3. Enhance the background
A plate sitting on a Formica table isn’t the most exciting visual image. You can have fun arranging the backgrounds for your food photos. This is easy to do at home where you have a kitchen full of potential props available to you. Get creative. You might consider placing small bowls filled with colorful spices around that plate of perfect curry you just made, or fold a bright napkin next a dish filled with your lovingly prepared dinner.
Think about color and contrasts. A white plate with a white background could look perfectly pleasant if you have a flashy dish sitting on top, but a pop of color might be just the ticket for adding some excitement. Even if you’re in a cafe and can’t artfully scatter whole coffee beans around that perfect latte, you might still arrange the background to include a spoon and a pastry, which would help give a sense of scale and add some visual interest to the composition.
Bonus: Use a photo-editing app
Those gorgeous food photos you’re drooling over online are rarely just uploaded without any tweaking at all.
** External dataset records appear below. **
(** ** More on the helper entities of the toilet *)

(** When every property that has values already has a helper, the loop
    builds nothing. *)
Lemma fans_loop_all_present (add_fans : bool)
    (pls : list (MiotProperty * MiotService)) :
  forall (subs : gmap string SubEntity) (added : list (string * SubEntity)),
    (forall p srv, (p, srv) ∈ pls -> has_values p = true ->
                   is_Some (subs !! prop_name p)) ->
    (fans_loop add_fans pls subs added).2 = added.
Proof.
  intros subs added Hall.
  destruct (fans_loop_spec add_fans pls subs added)
    as (new & Hadd & _ & _ & Hnew & _).
  rewrite Hadd. destruct new as [|[k s] new]; [apply app_nil_r|].
  destruct (Hnew k s ltac:(left)) as (Hfree & _ & p & srv & Hin & Hval & -> & _).
  destruct (Hall p srv Hin Hval) as [s' Hs']. congruence.
Qed.

(** The service has no seat beside it, or the seat has a heat level: the
    update then goes without the base-class call for the seat. *)
Definition seat_settled (srv : MiotService) : Prop :=
  match get_service (spec srv) ["seat"] with
  | Some seat => is_Some (get_property seat ["heat_level"])
  | None => True
  end.

Lemma toilet_pls_settled
    (upd : list string -> list string -> string -> Entity -> Entity)
    (self : Entity) (subs : gmap string SubEntity) :
  seat_settled (_miot_service self) ->
  (toilet_pls upd self).1 = self
  /\ toilet_pls upd (with_subs subs self)
     = (with_subs subs self, (toilet_pls upd self).2).
Proof.
  unfold seat_settled, toilet_pls. cbn [_miot_service with_subs].
  destruct (get_service (spec (_miot_service self)) ["seat"]) as [seat|];
    [|split; reflexivity].
  intros [prop ->]. split; reflexivity.
Qed.

(** X22: when the update goes without the base-class call for the seat,
    running it a second time right after the first builds no helper at
    all, and keeps every helper the first run left. *)
Theorem toilet_second_update
    (upd : list string -> list string -> string -> Entity -> Entity)
    (self e' e'' : Entity)
    (fans switches fans2 switches2 : list (string * SubEntity)) :
  _available self = true ->
  seat_settled (_miot_service self) ->
  MiotToiletEntity_async_update upd self = (e', fans, switches) ->
  MiotToiletEntity_async_update upd e' = (e'', fans2, switches2) ->
  fans2 = [] /\ switches2 = []
  /\ (forall k s, _subs e' !! k = Some s ->
        exists s', _subs e'' !! k = Some s' /\ sub_kept s s').
Proof.
  intros Hav Hseat Hone Htwo.
  destruct (toilet_pls upd self) as [e1 pls] eqn:Hpls.
  destruct (toilet_pls_settled upd self (_subs e') Hseat) as [He1 Hpls2].
  rewrite Hpls in He1, Hpls2. cbn [fst snd] in He1, Hpls2. subst e1.
  unfold MiotToiletEntity_async_update in Hone.
  rewrite Hav, Hpls in Hone. cbn [negb] in Hone.
  destruct (fans_loop_spec (in_strs "fan" (_add_entities self)) pls (_subs self) [])
    as (new & _ & _ & _ & _ & Hcov).
  destruct (fans_loop (in_strs "fan" (_add_entities self)) pls (_subs self) [])
    as [subs2 fansA] eqn:Hloop.
  cbn [fst] in Hcov.
  destruct (power_switch_spec (in_strs "switch" (_add_entities self))
              (_prop_power self) subs2) as (Pkept & _ & Pcov).
  destruct (power_switch (in_strs "switch" (_add_entities self)) (_prop_power self)
              subs2 []) as [subs3 swA] eqn:Hpow.
  cbn [fst] in Pkept, Pcov.
  injection Hone as <- <- <-.
  cbn [_subs with_subs] in Hpls2.
  unfold MiotToiletEntity_async_update in Htwo.
  cbn [_available with_subs] in Htwo. rewrite Hav in Htwo. cbn [negb] in Htwo.
  rewrite Hpls2 in Htwo.
  cbn [_add_entities _subs _prop_power with_subs] in Htwo.
  assert (Hfans : (fans_loop (in_strs "fan" (_add_entities self)) pls subs3 []).2 = []).
  { destruct (in_strs "fan" (_add_entities self)) eqn:Hadd.
    - apply fans_loop_all_present. intros p srv Hin Hval.
      destruct (Hcov eq_refl p srv Hin Hval) as [s2 Hs2].
      destruct (Pkept _ s2 Hs2) as (s3 & Hs3 & _). rewrite Hs3. eexists; reflexivity.
    - apply fans_loop_no_callback. }
  destruct (fans_loop_spec (in_strs "fan" (_add_entities self)) pls subs3 [])
    as (_ & _ & Hkept2 & _).
  destruct (fans_loop (in_strs "fan" (_add_entities self)) pls subs3 [])
    as [subs4 fansB] eqn:Hloop2.
  cbn [fst snd] in Hfans, Hkept2. subst fansB.
  destruct (power_switch_spec (in_strs "switch" (_add_entities self))
              (_prop_power self) subs4) as (Pkept2 & _ & _).
  assert (Hsw : (power_switch (in_strs "switch" (_add_entities self))
                   (_prop_power self) subs4 []).2 = []).
  { destruct (power_switch (in_strs "switch" (_add_entities self))
                (_prop_power self) subs4 []).2 as [|[k s] rest] eqn:Hsw2;
      [reflexivity|].
    assert (Hin : (k, s) ∈ (power_switch (in_strs "switch" (_add_entities self))
                              (_prop_power self) subs4 []).2)
      by (rewrite Hsw2; left).
    apply power_switch_created in Hin as (Hadd & pw & Hpw & _ & Hfree & _).
    destruct (Pcov Hadd pw Hpw) as [s3 Hs3].
    destruct (Hkept2 _ s3 Hs3) as (s4 & Hs4 & _). congruence. }
  destruct (power_switch (in_strs "switch" (_add_entities self)) (_prop_power self)
              subs4 []) as [subs5 swB] eqn:Hpow2.
  cbn [fst snd] in Hsw, Pkept2. subst swB.
  injection Htwo as <- <- <-.
  split; [reflexivity|]. split; [reflexivity|].
  intros k s Hk. cbn [_subs with_subs] in *.
  destruct (Hkept2 k s Hk) as (s4 & Hs4 & Hk4).
  destruct (Pkept2 k s4 Hs4) as (s5 & Hs5 & Hk5).
  exists s5. split; [exact Hs5 | eapply sub_kept_trans; eassumption].
Qed.

Lemma toilet_second_update_witness :
  exists e' fans switches e'' fans2 switches2,
    MiotToiletEntity_async_update sample_update_sub_entities sample_toilet
    = (e', fans, switches)
    /\ MiotToiletEntity_async_update sample_update_sub_entities e'
       = (e'', fans2, switches2)
    /\ length fans = 2%nat /\ fans2 = [] /\ switches2 = [].
Proof.
  destruct (MiotToiletEntity_async_update sample_update_sub_entities sample_toilet)
    as [[e' fans] switches] eqn:Hone.
  destruct (MiotToiletEntity_async_update sample_update_sub_entities e')
    as [[e'' fans2] switches2] eqn:Htwo.
  exists e', fans, switches, e'', fans2, switches2.
  split; [reflexivity|]. split; [exact Htwo|].
  split.
  - vm_compute in Hone. injection Hone as _ <- _. reflexivity.
  - destruct (toilet_second_update sample_update_sub_entities sample_toilet
                e' e'' fans switches fans2 switches2 eq_refl)
      as (H1 & H2 & _); [| exact Hone | exact Htwo | split; assumption].
    unfold seat_settled. vm_compute. eexists; reflexivity.
Defined.

(** X23: every helper handed to the fan callback follows a property that
    has values, taken from the service (one of the four names) or from the
    seat, starts with no update, and carries a [power_property] option
    only for [heat_level]: the boolean [heating] property of the owning
    service.  Every helper handed to the switch callback follows the full
    name of the power property. *)
Theorem toilet_helper_origin
    (upd : list string -> list string -> string -> Entity -> Entity)
    (self e1 e' : Entity) (pls : list (MiotProperty * MiotService))
    (fans switches : list (string * SubEntity)) :
  _available self = true ->
  toilet_pls upd self = (e1, pls) ->
  MiotToiletEntity_async_update upd self = (e', fans, switches) ->
  (forall k s, (k, s) ∈ fans ->
     exists p srv,
       (p, srv) ∈ pls /\ has_values p = true /\ k = prop_name p
       /\ sub_cls s = MiotModesSubEntity
       /\ sub_property s = Some p /\ sub_updates s = 0%nat
       /\ sub_option s = if String.eqb (prop_name p) "heat_level"
                         then Some (bool_property srv ["heating"]) else None)
  /\ (forall k s, (k, s) ∈ switches ->
        exists pw, _prop_power e1 = Some pw /\ k = full_name pw
                   /\ sub_cls s = SwitchSubEntity /\ sub_attr s = Some k
                   /\ sub_updates s = 0%nat).
Proof.
  intros Hav Hpls Hupd.
  unfold MiotToiletEntity_async_update in Hupd.
  rewrite Hav, Hpls in Hupd. cbn [negb] in Hupd.
  destruct (fans_loop_spec (in_strs "fan" (_add_entities self)) pls (_subs e1) [])
    as (new & Hadd & _ & _ & Hnew & _).
  destruct (fans_loop (in_strs "fan" (_add_entities self)) pls (_subs e1) [])
    as [subs2 fans2] eqn:Hloop.
  cbn [fst snd app] in Hadd, Hnew. subst fans2.
  assert (Psw := power_switch_created (in_strs "switch" (_add_entities e1))
                   (_prop_power e1) subs2).
  destruct (power_switch (in_strs "switch" (_add_entities e1)) (_prop_power e1)
              subs2 []) as [subs3 sw] eqn:Hpow.
  cbn [snd] in Psw. injection Hupd as _ <- <-.
  split.
  - intros k s Hin.
    destruct (Hnew k s Hin) as (_ & _ & p & srv & Hp & Hval & -> & ->).
    exists p, srv. unfold new_fan.
    cbn [sub_cls sub_property sub_updates sub_option].
    rewrite in_strs_single. repeat split; auto.
  - intros k s Hin.
    destruct (Psw k s Hin) as (_ & pw & Hpw & -> & _ & ->).
    exists pw. repeat split; auto.
Qed.

Lemma toilet_helper_origin_witness :
  exists e' fans switches,
    MiotToiletEntity_async_update sample_update_sub_entities sample_toilet
    = (e', fans, switches)
    /\ forall k s, (k, s) ∈ switches -> sub_attr s = Some k.
Proof.
  destruct (MiotToiletEntity_async_update sample_update_sub_entities sample_toilet)
    as [[e' fans] switches] eqn:Hupd.
  exists e', fans, switches. split; [reflexivity|].
  destruct (toilet_helper_origin sample_update_sub_entities sample_toilet
              sample_toilet e' _ fans switches eq_refl eq_refl Hupd) as [_ Hsw].
  intros k s Hin. destruct (Hsw k s Hin) as (pw & _ & _ & _ & Hattr & _).
  exact Hattr.
Defined.

(** X24: with neither callback registered the update builds nothing and
    the names under which helpers are stored stay the same. *)
Theorem toilet_without_callbacks
    (upd : list string -> list string -> string -> Entity -> Entity)
    (self e1 e' : Entity) (pls : list (MiotProperty * MiotService))
    (fans switches : list (string * SubEntity)) :
  toilet_pls upd self = (e1, pls) ->
  in_strs "fan" (_add_entities self) = false ->
  in_strs "switch" (_add_entities e1) = false ->
  MiotToiletEntity_async_update upd self = (e', fans, switches) ->
  fans = [] /\ switches = []
  /\ (_available self = true -> dom (_subs e') = dom (_subs e1)).
Proof.
  intros Hpls Hfan Hsw Hupd. unfold MiotToiletEntity_async_update in Hupd.
  destruct (_available self); cbn [negb] in Hupd.
  2:{ injection Hupd as <- <- <-. repeat split; discriminate. }
  rewrite Hpls, Hfan, Hsw in Hupd.
  destruct (fans_loop_no_callback pls (_subs e1) []) as [Ha Hd].
  destruct (fans_loop false pls (_subs e1) []) as [subs2 fans2].
  cbn [fst snd] in Ha, Hd. subst fans2.
  unfold power_switch in Hupd.
  destruct (_prop_power e1) as [pw|];
    [destruct (subs2 !! full_name pw) as [s|] eqn:Hsub|];
    injection Hupd as <- <- <-; cbn [_subs with_subs];
    (split; [reflexivity|]); (split; [reflexivity|]); intros _;
    try exact Hd.
  rewrite <- Hd. apply dom_insert_lookup_L. eexists; exact Hsub.
Qed.

Lemma toilet_without_callbacks_witness :
  (MiotToiletEntity_async_update sample_update_sub_entities sample_toilet_alone).2
  = [].
Proof.
  destruct (MiotToiletEntity_async_update sample_update_sub_entities
              sample_toilet_alone) as [[e' fans] switches] eqn:Hupd.
  destruct (toilet_without_callbacks sample_update_sub_entities sample_toilet_alone
              sample_toilet_alone e' _ fans switches eq_refl eq_refl eq_refl Hupd)
    as (_ & Hsw & _).
  exact Hsw.
Defined.

(** ** When the setup raises *)

Lemma init_none_inv
    (init : MiotService -> Config -> option (list (string * (Z * Z))) -> Entity)
    (config : Config) (srv : MiotService) (kw : option (list (string * (Z * Z)))) :
  MiotBinarySensorEntity_init init config srv kw = None ->
  name srv = "motion_sensor"
  /\ get_property srv ["motion_state"; "no_motion_duration"] = None
  /\ first_named_property srv = None.
Proof.
  unfold MiotBinarySensorEntity_init. cbv zeta.
  rewrite initial_property, !in_strs_single.
  cbn [_prop_state with_prop_state].
  remember (get_property srv ["motion_state"; "no_motion_duration"]) as ms.
  remember (first_named_property srv) as fp.
  rewrite bind_None.
  intros [H | (self & _ & H)]; [|cbv beta in H; discriminate H].
  destruct (String.eqb (name srv) "motion_sensor") eqn:Hname; [|discriminate H].
  apply String.eqb_eq in Hname.
  apply bind_None in H as [H | (p & _ & H)]; [|cbv beta in H; discriminate H].
  destruct ms; [discriminate H|]. destruct fp; [discriminate H|]. auto.
Qed.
Instagram is a popular photo-sharing app, but don’t get lost in the filters. The warm retro hues of the 1977 filter or the reddish cast of the Kelvin filter aren’t likely to do your food photos any favors. You might have better luck experimenting with the editing options or combining a few editing changes with a not-too-drastic filter.
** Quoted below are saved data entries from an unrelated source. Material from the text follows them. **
(** * elements-imaging: [ScanInfo.make] of [elements_imaging/scan.py]

    A shallow embedding of the one imported table of the scan element,
    [ScanInfo], with its part tables [ScanInfo.Field] and
    [ScanInfo.ScanFile], and of the [make] method that fills them from a
    ScanImage file set.

    Python values are modelled as follows.
    - [int] is [Z]; [float] is the kernel's binary64 [float], so that
      [+] and [*] are the IEEE operations Python performs;
    - a [str] is a [string]; a list is a [list], indexed with a
      non-negative index by [nth_error], an index past the end raising
      [IndexError];
    - an exception is a value of [exn]; a computation that may raise has
      type [outcome A];
    - the three tables are lists of rows, [insert] appending to them, and
      [make] passes the database along explicitly, so that the rows already
      inserted when an exception escapes are visible in the result. *)

From Stdlib Require Import ZArith QArith Qabs Qpower List FinFun Bool Ascii String.
From Stdlib Require Import Floats Lia.
Import ListNotations.

Local Open Scope Z_scope.

(* Decimal literals are read as Python reads them: to the nearest binary64. *)
Set Warnings "-inexact-float".

(** ** Exceptions *)

Inductive exn : Type :=
| IndexError
    (* a list subscript past the end *)
| UnpackError (expected got : nat)
    (* ValueError of [x, y, z = seq] when [len(seq) <> 3] *)
| NotRelativeError (path root : string)
    (* ValueError of [PurePath.relative_to] *)
| ReadError (msg : string).
    (* whatever [scanreader.read_scan] raises *)

Inductive outcome (A : Type) : Type :=
| Return (a : A)
| Raise (e : exn).

Arguments Return {A} a.
Arguments Raise {A} e.

Definition bind {A B : Type} (m : outcome A) (k : A -> outcome B) : outcome B :=
  match m with
  | Return a => k a
  | Raise e => Raise e
  end.

Declare Scope py_scope.
Delimit Scope py_scope with py.

Notation "x <- m ;; k" := (bind m (fun x => k))
  (at level 61, m at next level, right associativity) : py_scope.

(** [[f(x) for x in xs]]: the elements are computed left to right and the
    first exception ends the comprehension, no list being produced. *)
Fixpoint comprehension {A B : Type} (f : A -> outcome B) (xs : list A)
  : outcome (list B) :=
  match xs with
  | [] => Return []
  | x :: xs' =>
      (y <- f x ;;
       ys <- comprehension f xs' ;;
       Return (y :: ys))%py
  end.

(** [range(n)]: empty when [n <= 0]. *)
Definition range (n : Z) : list Z :=
  map Z.of_nat (seq 0 (Z.to_nat n)).

(** [xs[i]] for [i] taken from a [range], hence never negative. *)
Definition subscript {A : Type} (xs : list A) (i : Z) : outcome A :=
  match nth_error xs (Z.to_nat i) with
  | Some a => Return a
  | None => Raise IndexError
  end.

(** ** [pathlib] on a POSIX system

    [pathlib.Path(s)] keeps a root (empty, one slash, or two slashes when
    the string starts with exactly two) and the names between the slashes,
    empty names and [.] being dropped. *)

Module Pathlib.

Local Open Scope string_scope.

Definition sep : ascii := "/"%char.

Record PurePath : Type := mkPath {
  root : string;
  names : list string
}.

(** [s.split('/')] *)
Fixpoint split (s : string) : list string :=
  match s with
  | EmptyString => [EmptyString]
  | String c s' =>
      if Ascii.eqb c sep then EmptyString :: split s'
      else match split s' with
           | [] => [String c EmptyString]
           | w :: ws => String c w :: ws
           end
  end.

(** [s.lstrip('/')], with the number of slashes removed *)
Fixpoint lstrip (s : string) : nat * string :=
  match s with
  | String c s' =>
      if Ascii.eqb c sep then let '(n, r) := lstrip s' in (S n, r)
      else (O, s)
  | EmptyString => (O, s)
  end.

(** [_PosixFlavour.splitroot] *)
Definition splitroot (part : string) : string * string :=
  match part with
  | String c _ =>
      if Ascii.eqb c sep then
        let '(n, stripped) := lstrip part in
        if Nat.eqb n 2 then ("//", stripped) else ("/", stripped)
      else ("", part)
  | EmptyString => ("", part)
  end.

Definition is_name (x : string) : bool :=
  negb (String.eqb x "") && negb (String.eqb x ".").

(** [sep not in s] *)
Fixpoint no_sep (s : string) : bool :=
  match s with
  | EmptyString => true
  | String c s' => negb (Ascii.eqb c sep) && no_sep s'
  end.

(** The names that a parsed path can hold. *)
Definition names_ok (ns : list string) : Prop :=
  Forall (fun w => is_name w = true /\ no_sep w = true) ns.

(** [Path(s)] for one string argument *)
Definition Path (s : string) : PurePath :=
  let '(r, rel) := splitroot s in
  mkPath r (filter is_name (split rel)).

(** ['/'.join(xs)] *)
Fixpoint join (xs : list string) : string :=
  match xs with
  | [] => ""
  | [x] => x
  | x :: xs' => x ++ String sep (join xs')
  end.

(** [str(p)], which is also [p.as_posix()] on POSIX *)
Definition as_posix (p : PurePath) : string :=
  match root p, names p with
  | "", [] => "."
  | r, ns => r ++ join ns
  end.

Definition string_list_eqb (xs ys : list string) : bool :=
  if list_eq_dec String.string_dec xs ys then true else false.

(** [_format_parsed_parts]: the text of a path in an error message, empty
    for the empty path. *)
Definition format_parsed_parts (p : PurePath) : string :=
  root p ++ join (names p).

(** [p.relative_to(other)]: the root and names of [other] must be a prefix
    of those of [p], as they are written; the result is the relative path
    of the names left. No [..] is resolved and no link is followed. *)
Definition relative_to (p other : PurePath) : outcome PurePath :=
  let n := List.length (names other) in
  if String.eqb (root p) (root other)
     && string_list_eqb (firstn n (names p)) (names other)
  then Return (mkPath "" (skipn n (names p)))
  else Raise (NotRelativeError (as_posix p) (format_parsed_parts other)).

(** [p / s] for a string [s] *)
Definition joinpath (p : PurePath) (s : string) : PurePath :=
  let q := Path s in
  match root q with
  | "" => mkPath (root p) (names p ++ names q)
  | _ => q
  end.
If the built-in Instagram features aren’t doing it for you, then consider using a separate photo editing app to make changes before reloading the finished image into Instagram for sharing. One option is the Adobe Photoshop Lightroom mobile app for both iOS and Android. It gives you more control over tweaking your photos to get the best look possible.
Mobile food photography is so popular there are dedicated apps designed just for snapping your cuisine. Check out the Foodie app (Apple, free/Android, free), for instance. It works a lot like Instagram, but the filters are all designed to specifically enhance food photography. It might not replace the convenience of Instagram, but it’s fun to try out some different kinds of filters.
As you follow the path toward better food photography with your smartphone, just don’t forget to stop and enjoy the tastes along the way. And don't forget, you can save tons of money on printouts of your photos with Epson's EcoTank printer! Click here to get your EcoTank printer and start saving on ink today!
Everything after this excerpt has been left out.